:: DIRECTIONS FOR THIS TASK ::
Filter the data below, keeping only lines that contain "Type".

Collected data
______________________________
(** * Kyber KEM visualizer: the core functions of [app.py]

    [app.py] simulates a key encapsulation mechanism and charts statistics
    of the shared secret.  This development embeds its core functions
    ([kyber_keygen], [derive_shared_secret], [kyber_encapsulate],
    [kyber_decapsulate], [calculate_entropy]) and the data preparation of
    the charts (heatmap grid, 3D byte triplets, byte frequency table), and
    proves the properties the specification states about them.

    Conventions of the embedding:
    - a Python [bytes] value is a [list byte];
    - a Python [str] is the list of its Unicode code points ([Z]);
    - Python integers are [Z]; fixed-width words of the hash are [Z] with the
      reduction modulo [2^32] written out;
    - Python floats are IEEE 754 doubles, the primitive floats of Rocq;
      [math.log2], the builtin [sum] over floats and [round] are parameters
      of [calculate_entropy], since their results are fixed by the C library
      and the interpreter, not by the program;
    - a Python exception is a value of [exn] carried by [result];
    - [os.urandom] reads an explicit entropy tape that is threaded through
      the functions calling it.

    What the specification names without the code (a value in base 16,
    UTF-8, SHA-256, the lowercase hexadecimal form) is defined a second time
    from positional notation and from the text of RFC 3629 and FIPS 180-4,
    and the embedding of [int], [str.encode], [hashlib.sha256] and
    [bytes.hex] is proved to agree with these definitions. *)

From Stdlib Require Import Ascii String.
From Stdlib.Strings Require Import Byte.
From Stdlib Require Import ZArith List Lia Bool.
From Stdlib Require Import Permutation.
From Stdlib Require Import PrimFloat SpecFloat FloatOps FloatAxioms.
Import ListNotations.

Local Open Scope Z_scope.

(* ================================================================== *)
(** * Exceptions and results *)

(** The exceptions the modelled code can raise. *)
Inductive exn : Type :=
| UnicodeEncodeError   (* str.encode on a lone surrogate *)
| ZeroDivisionError    (* int / int with a zero divisor *)
| ValueError.          (* int(text, 16), math.log2, ndarray.reshape *)

Inductive result (A : Type) : Type :=
| Ok (a : A)
| Raise (e : exn).
Arguments Ok {A} a.
Arguments Raise {A} e.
______________________________
:: SOLUTION TO THIS TASK ::
Inductive exn : Type :=
Inductive result (A : Type) : Type :=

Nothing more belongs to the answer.